Свою «фантазию» Версилов заканчивает неожиданным заключением: «Замечательно, – признается он, – что я всегда кончал картину мою видением, как у Гейне «Христа на Балтийском море». Я не мог обойтись без Него, не мог не вообразить Его, наконец, посреди осиротевших людей. Он приходил к ним, простирал к ним руки и говорил: «Как могли вы забыть Его!» И тут как бы пелена упадала со всех глаз и раздавался бы великий гимн нового и последнего воскресения...» В рукописи религиозный финал «видения» выражен еще сильнее: Версилов говорит о Христе: «Никогда я не мог представить себе людей без Него... Раз Он был однажды, не может Он отсюда уйти. Да если бы Он и ушел, они бы сами Его нашли». Картина умирания безбожного человечества заканчивается «новым и последним воскресением». Логически это противоречиво и необъяснимо, но мистически вполне оправдано. Если в осиротевшем человечестве вспыхнет любовь, Христос вернется к нему, ибо Христос есть любовь. Атеистический гуманизм поклоняется неведомому богу: Достоевский верит, что история мира завершится новым богооткровением. Блудный сын, после скитаний в пустыне, возвратится в Отчий дом.

Философская беседа отца с сыном занимает целых две главы в третьей части «Подростка» перед катастрофой. И эти отвлеченные рассуждения – вершина драматического напряжения и художественного совершенства. Версилов приближается к последнему акту своей жизненной трагедии. Он не философствует, а решает свою судьбу; не размышляет, а живет пламенно и вдохновенно. Идеи – страсти, идеи – энергии, идеи – образы превращаются у Достоевского в эстетические ценности.
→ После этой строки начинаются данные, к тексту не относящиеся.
(* ===== verification/Handlers.v ===== *)
(** * The client validator's rules per kind of transaction

    One handler per opcode of [_validateOutpointSingle]: issuance ([cetch_handler],
    [mint_handler]) and every kind of transfer.  The transfers differ in how they read
    their inputs and which outputs they mark; from the parents to the kernel they
    share [transfer_tail]. *)
From S2P Require Import Prelude Bytes Crypto EnvelopeScript CodecTransfer CodecIssue CodecPool CodecSlots CodecAmm.
From S2P Require Import Messages Curve Kernel Notes.

Section handlers.
Context `{Hash} {SE : Secp} {CH : Chain}.

(** ** The checks every transfer shares *)

(** The first asset input that is not a validated note gives the reason to refuse. *)
Fixpoint parentFailure (ins : list outpoint) : V (option reason) :=
  match ins with
  | [] => mret None
  | k :: ins =>
      s ← get;
      if decide (validatedSet s !! k = Some true) then parentFailure ins
      else mret (Some (reason_of_parent s k))
  end.

(** [dec.outputs.map(o => bytesToPoint(o.commitment))], [None] when one throws *)
Fixpoint pointsOf (cs : list bytes) : option (list point) :=
  match cs with
  | [] => Some []
  | c :: cs => P ← decoded (bytesToPoint c); Ps ← pointsOf cs; Some (P :: Ps)
  end.

(** The commitments the inputs carry; every input must be a note of [assetId]. *)
Fixpoint inputCommitments (assetId : bytes) (ins : list outpoint) : reason + list bytes :=
  match ins with
  | [] => inr []
  | k :: ins =>
      match fetchTx (txid k) with
      | None => inl FETCH_FAILED
      | Some parent =>
          match _txOutputEnvelope parent with
          | None => inl INVALID
          | Some parentEnv =>
              match getParentEnvelopeData parentEnv k with
              | None => inl INVALID
              | Some pd =>
                  if negb (bool_decide (pd.1 = assetId)) then inl INVALID
                  else match inputCommitments assetId ins with
                       | inl r => inl r
                       | inr cs => inr (pd.2 :: cs)
                       end
              end
          end
      end
  end.

(** A bulletproof is checked at once, or queued when the caller batches. *)
Definition range_bp (proof : bytes) (Cpts : list point) : V bool := λ s,
  match rpBatch s with
  | Some l => (Ok true, VState (validatedSet s) (validatedReasons s) (Some (l ++ [(Cpts, proof)]))
                               (boundOutpointKeys s) (mixer s))
  | None => (Ok (bpRangeAggVerify Cpts proof), s)
  end.
Definition range_bpp (proof : bytes) (Cpts : list point) : V bool := mret (bppRangeVerify Cpts proof).

(** From the parents to the kernel: the same steps in the same order in all handlers. *)
Definition transfer_tail (markAll : bool → option reason → V unit) (ins : list outpoint) (outs : list bytes)
    (range : list point → V bool) (assetId : bytes) (burned : Z) (kernelSig : bytes) : V bool :=
  pf ← parentFailure ins;
  match pf with
  | Some r => markAll false (Some r);; mret false
  | None =>
      match pointsOf outs with
      | None => markAll false None;; mret false
      | Some Cpts =>
          rangeOk ← range Cpts;
          if negb rangeOk then markAll false None;; mret false else
          match inputCommitments assetId ins with
          | inl r => markAll false (Some r);; mret false
          | inr ics =>
              match EPrime outs burned ics with
              | Ok E =>
                  if equals E ZERO then markAll false None;; mret false else
                  msg ← lift (computeKernelMsg assetId ins outs burned);
                  kernelOk ← lift (verifySchnorr kernelSig msg (xonly E));
                  markAll kernelOk None;; mret kernelOk
              | _ => markAll false None;; mret false
              end
          end
      end
  end.

Definition commitments (outs : list output) : list bytes := map commitment outs.
Definition prevs (ins : list txin) : list outpoint := map in_prev ins.

(** ** The handlers *)

(** the issuer's proof on the one commitment of an etch or a mint *)
Definition issue_range (key : outpoint) (C : bytes) (proof : bytes) : V bool :=
  match bytesToPoint C with
  | Ok Cpt => ok ← range_bp proof [Cpt]; set_valid key ok;; mret ok
  | _ => refuse key
  end.

Definition cetch_handler (key : outpoint) (payload : bytes) : V bool :=
  if negb (vout key =? 0) then refuse key else
  match decoded (CEtch.decodeCEtchPayload payload) with
  | None => refuse key
  | Some (dec, _) => issue_range key (CEtch.commitment dec) (CEtch.rangeproof dec)
  end.

(** the part of a mint after its etch has been found valid: the issuer's signature over
    the commit transaction's first input, then the commitment *)
Definition mint_commit (key : outpoint) (tx : txn) (dec : CMint.t) (mintAuthority : bytes) : V bool :=
  match tx_vin tx with
  | [] => refuse key
  | i0 :: _ =>
      match fetchTx (txid (in_prev i0)) with
      | None => refuse_with key FETCH_FAILED
      | Some mintCommitTx =>
          match tx_vin mintCommitTx with
          | [] => refuse_with key INVALID
          | ci :: _ =>
              msg ← lift (computeMintMsg (CMint.assetId dec) (outpoint_bytes (in_prev ci))
                            (CMint.commitment dec) (CMint.encryptedAmount dec));
              sigOk ← lift (verifySchnorr (CMint.issuerSig dec) msg mintAuthority);
              if negb sigOk then refuse key
              else issue_range key (CMint.commitment dec) (CMint.rangeproof dec)
          end
      end
  end.

Definition mint_handler (key : outpoint) (tx : txn) (payload : bytes) : V bool :=
  if negb (vout key =? 0) then refuse key else
  match decoded (CMint.decodeCMintPayload payload) with
  | None => refuse key
  | Some dec =>
      if negb (bool_decide (take 32 (assetIdFor (CMint.etchTxid dec) 0) = take 32 (CMint.assetId dec)))
      then refuse key else
      match fetchTx (CMint.etchTxid dec) with
      | None => refuse_with key FETCH_FAILED
      | Some etchTx =>
          match tx_vin etchTx with
          | [] => refuse_with key INVALID
          | ei :: _ =>
              if (length (in_witness ei) <? 3)%nat then refuse_with key INVALID else
              match _witnessEnvelope (in_witness ei) with
              | None => refuse key
              | Some etchEnv =>
                  if negb (env_opcode etchEnv =? T_CETCH) then refuse key else
                  match decoded (CEtch.decodeCEtchPayload (env_payload etchEnv)) with
                  | None => refuse key
                  | Some (etchDec, mintable) =>
                      if negb mintable then refuse key else
                      let etchParentKey := Outpoint (CMint.etchTxid dec) 0 in
                      s ← get;
                      if negb (bool_decide (validatedSet s !! etchParentKey = Some true))
                      then _markInvalidFromParent key etchParentKey;; mret false else
                      mint_commit key tx dec (default CEtch.MINT_AUTH_NONE (CEtch.mintAuthority etchDec))
                  end
              end
          end
      end
  end.

(** [T_CXFER] and [T_BURN] (which also publishes an amount it destroys) *)
Definition xfer_handler (key : outpoint) (tx : txn) (assetId : bytes) (outs : list output)
    (burned : Z) (kernelSig rangeproof : bytes) : V bool :=
  let N := length outs in
  let mark := markAll (txid key) (Nat.max N 1) in
  if vout key >=? Z.of_nat N then refuse key else
  if (length (tx_vin tx) <? 2)%nat then mark false None;; mret false else
  if Z.of_nat (length (tx_vin tx)) - 1 >? 255 then mark false None;; mret false else
  transfer_tail mark (prevs (drop 1 (tx_vin tx))) (commitments outs)
    (λ Cpts, if (0 <? N)%nat then range_bp rangeproof Cpts else mret true) assetId burned kernelSig.

Definition cxfer_handler (key : outpoint) (tx : txn) (payload : bytes) : V bool :=
  match decoded (decodeCXferPayload payload) with
  | None => refuse key
  | Some d => xfer_handler key tx (Cxfer.assetId d) (Cxfer.outputs d) 0 (Cxfer.kernelSig d) (Cxfer.rangeproof d)
  end.
Definition burn_handler (key : outpoint) (tx : txn) (payload : bytes) : V bool :=
  match decoded (CBurn.decodeCBurnPayload payload) with
  | None => refuse key
  | Some d => xfer_handler key tx (CBurn.assetId d) (CBurn.outputs d) (CBurn.burnedAmount d)
                (CBurn.kernelSig d) (CBurn.rangeproof d)
  end.

Definition cxfer_bpp_handler (key : outpoint) (tx : txn) (payload : bytes) : V bool :=
  if negb bppEnabled then markAll (txid key) 1 false None;; mret false else
  match decoded (decodeCXferBppPayload payload) with
  | None => refuse key
  | Some d =>
      let N := length (Cxfer.outputs d) in
      let mark := markAll (txid key) (Nat.max N 1) in
      if vout key >=? Z.of_nat N then refuse key else
      if (length (tx_vin tx) <? 2)%nat then mark false None;; mret false else
      if Z.of_nat (length (tx_vin tx)) - 1 >? 255 then mark false None;; mret false else
      transfer_tail mark (prevs (drop 1 (tx_vin tx))) (commitments (Cxfer.outputs d))
        (range_bpp (Cxfer.rangeproof d)) (Cxfer.assetId d) 0 (Cxfer.kernelSig d)
  end.

(** [T_AXFER], [T_AXFER_BPP]: the envelope says how many inputs carry the asset *)
Definition axfer_handler (isBpp : bool) (key : outpoint) (tx : txn) (payload : bytes) : V bool :=
  match decoded (if isBpp then decodeAxferBppPayload payload else decodeAxferPayload payload) with
  | None => refuse key
  | Some d =>
      let N := length (Axfer.outputs d) in
      let mark := markAll (txid key) N in
      let aic := Axfer.assetInputCount d in
      if vout key >=? Z.of_nat N then refuse key else
      if isBpp && negb bppEnabled then mark false None;; mret false else
      if (aic <? 1) || (aic >? 255) then mark false None;; mret false else
      if Z.of_nat (length (tx_vin tx)) <? 1 + aic then mark false None;; mret false else
      transfer_tail mark (prevs (take (Z.to_nat aic) (drop 1 (tx_vin tx)))) (commitments (Axfer.outputs d))
        (if isBpp then range_bpp (Axfer.rangeproof d) else range_bp (Axfer.rangeproof d))
        (Axfer.assetId d) 0 (Axfer.kernelSig d)
  end.

(** [T_AXFER_VAR], [T_AXFER_VAR_BPP]: one asset input, outputs at 0 and 2 *)
Definition axfer_var_handler (isBpp : bool) (key : outpoint) (tx : txn) (payload : bytes) : V bool :=
  match decoded (if isBpp then decodeAxferVarBppPayload payload else decodeAxferVarPayload payload) with
  | None => refuse key
  | Some d =>
      let mark := markBothTacitVouts (txid key) in
      match axferVarOutputIndexForVout (vout key) with
      | None => refuse key
      | Some _ =>
          if isBpp && negb bppEnabled then mark false None;; mret false else
          if negb (Axfer.assetInputCount d =? 1) then mark false None;; mret false else
          if (length (tx_vin tx) <? 2)%nat then mark false None;; mret false else
          transfer_tail mark (prevs (take 1 (drop 1 (tx_vin tx)))) (commitments (Axfer.outputs d))
            (if isBpp then range_bpp (Axfer.rangeproof d) else range_bp (Axfer.rangeproof d))
            (Axfer.assetId d) 0 (Axfer.kernelSig d)
      end
  end.

(** [T_PREAUTH_BID], [T_PREAUTH_BID_VAR] *)
Definition preauth_handler (key : outpoint) (tx : txn) (assetId : bytes) (outs : list output)
    (aic changeVout : Z) (kernelSig rangeproof : bytes) : V bool :=
  let N := length outs in
  let mark := mark_list (Some INVALID)
                (map (Outpoint (txid key)) (if (N =? 2)%nat then [0; changeVout] else [0])) in
  match bid_index (vout key) changeVout N with
  | None => refuse key
  | Some _ =>
      if (aic <? 1) || (aic >? 255) then mark false None;; mret false else
      if Z.of_nat (length (tx_vin tx)) <? 1 + aic then mark false None;; mret false else
      transfer_tail mark (prevs (take (Z.to_nat aic) (drop 1 (tx_vin tx)))) (commitments outs)
        (range_bp rangeproof) assetId 0 kernelSig
  end.
Definition preauth_bid_handler (key : outpoint) (tx : txn) (payload : bytes) : V bool :=
  match decoded (PreauthBid.decodePreauthBidPayload payload) with
  | None => refuse key
  | Some d => preauth_handler key tx (PreauthBid.assetId d) (PreauthBid.outputs d)
                (PreauthBid.assetInputCount d) 3 (PreauthBid.kernelSig d) (PreauthBid.rangeproof d)
  end.
Definition preauth_bid_var_handler (key : outpoint) (tx : txn) (payload : bytes) : V bool :=
  match decoded (PreauthBidVar.decodePreauthBidVarPayload payload) with
  | None => refuse key
  | Some d => preauth_handler key tx (PreauthBidVar.assetId d) (PreauthBidVar.outputs d)
                (PreauthBidVar.assetInputCount d) (bid_var_changeVout d)
                (PreauthBidVar.kernelSig d) (PreauthBidVar.rangeproof d)
  end.

(** ** Notes bound to the Ethereum pool *)
Definition bind_key (k : outpoint) : V unit := λ s,
  (Ok tt, VState (validatedSet s) (validatedReasons s) (rpBatch s) ({[ k ]} ∪ boundOutpointKeys s) (mixer s)).

Definition _boundOutputFailure (targetChainBinding : bytes) (outKey : outpoint) : V (option reason) :=
  match poolBinding with
  | None => mret None
  | Some binding =>
      bind_key outKey;;
      if strictValidation then mret (Some INVALID) else
      if negb (bool_decide (targetChainBinding = binding)) then
        _strictUnavailable "bound to another pool deployment";; mret (Some FETCH_FAILED) else
      match evmNullifierSpent outKey with
      | Some true => mret (Some INVALID)
      | Some false => mret None
      | None => _strictUnavailable "Ethereum nullifier unreadable";; mret (Some FETCH_FAILED)
      end
  end.

Definition _boundSpendPending (tx : txn) : V (option reason) :=
  s ← get;
  let bound := filter (λ k, k ∈ boundOutpointKeys s) (prevs (drop 1 (tx_vin tx))) in
  if (length bound =? 0)%nat || existsb (λ k, bool_decide (validatedSet s !! k = Some false)) bound
  then mret None
  else if (if tx_height tx is Some h then if reflectedHeight is Some reflected then reflected >=? h else false
           else false)
  then mret None
  else _strictUnavailable "spends a bound note the reflection has not passed";; mret (Some FETCH_FAILED).

(** [99 + 96 + Math.log2(64 * N) * 66], the length of a BP+ proof of [N] values *)
Definition bppLen (N : nat) : Z := 99 + 96 + Z.log2 (64 * Z.of_nat N) * 66.

Fixpoint bound_outputs (targetChainBinding : bytes) (ks : list outpoint) : V unit :=
  match ks with
  | [] => mret tt
  | k :: ks =>
      f ← _boundOutputFailure targetChainBinding k;
      match f with Some r => _markInvalid k r | None => mret tt end;;
      bound_outputs targetChainBinding ks
  end.

Definition cxfer_bound_handler (key : outpoint) (tx : txn) (payload : bytes) : V bool :=
  match decoded (CxferBound.decodeCXferBoundPayload payload) with
  | None => refuse key
  | Some d =>
      let N := length (CxferBound.outputs d) in
      let mark := markAll (txid key) N in
      if vout key >=? Z.of_nat N then refuse key else
      if (length (tx_vin tx) <? 2)%nat || (Z.of_nat (length (tx_vin tx)) - 1 >? 255)
      then mark false None;; mret false else
      kernelOk ← transfer_tail mark (prevs (drop 1 (tx_vin tx))) (commitments (CxferBound.outputs d))
        (if blen (CxferBound.rangeproof d) =? bppLen N
         then λ Cpts, mret (bppEnabled && bppRangeVerify Cpts (CxferBound.rangeproof d))
         else range_bp (CxferBound.rangeproof d))
        (CxferBound.assetId d) 0 (CxferBound.kernelSig d);
      if negb kernelOk then mret false else
      bound_outputs (CxferBound.targetChainBinding d) (vouts (txid key) N);;
      s ← get;
      mret (bool_decide (validatedSet s !! key = Some true))
  end.

End handlers.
Но Версилов, философ-деист и носитель идеи «всеединства», и Версилов, расколотый двумя любвями, – один и тот же человек. Его идеологический образ столь же раздвоен, как и психологический. Он признается, что может «преудобнейшим образом» чувствовать два противоположных чувства в одно и то же время и это наполняет его презрением к самому себе. Дворянин, проповедник идеала чести и долга, с отвращением наблюдает в себе «бесчестную» широкость натуры. Страстно любя жизнь, он иногда болезненно чувствует безнравственность русской «живучести» и «уживчивости». «Конечно, я люблю жизнь, – говорит он, – но любить жизнь такому, как я – подло».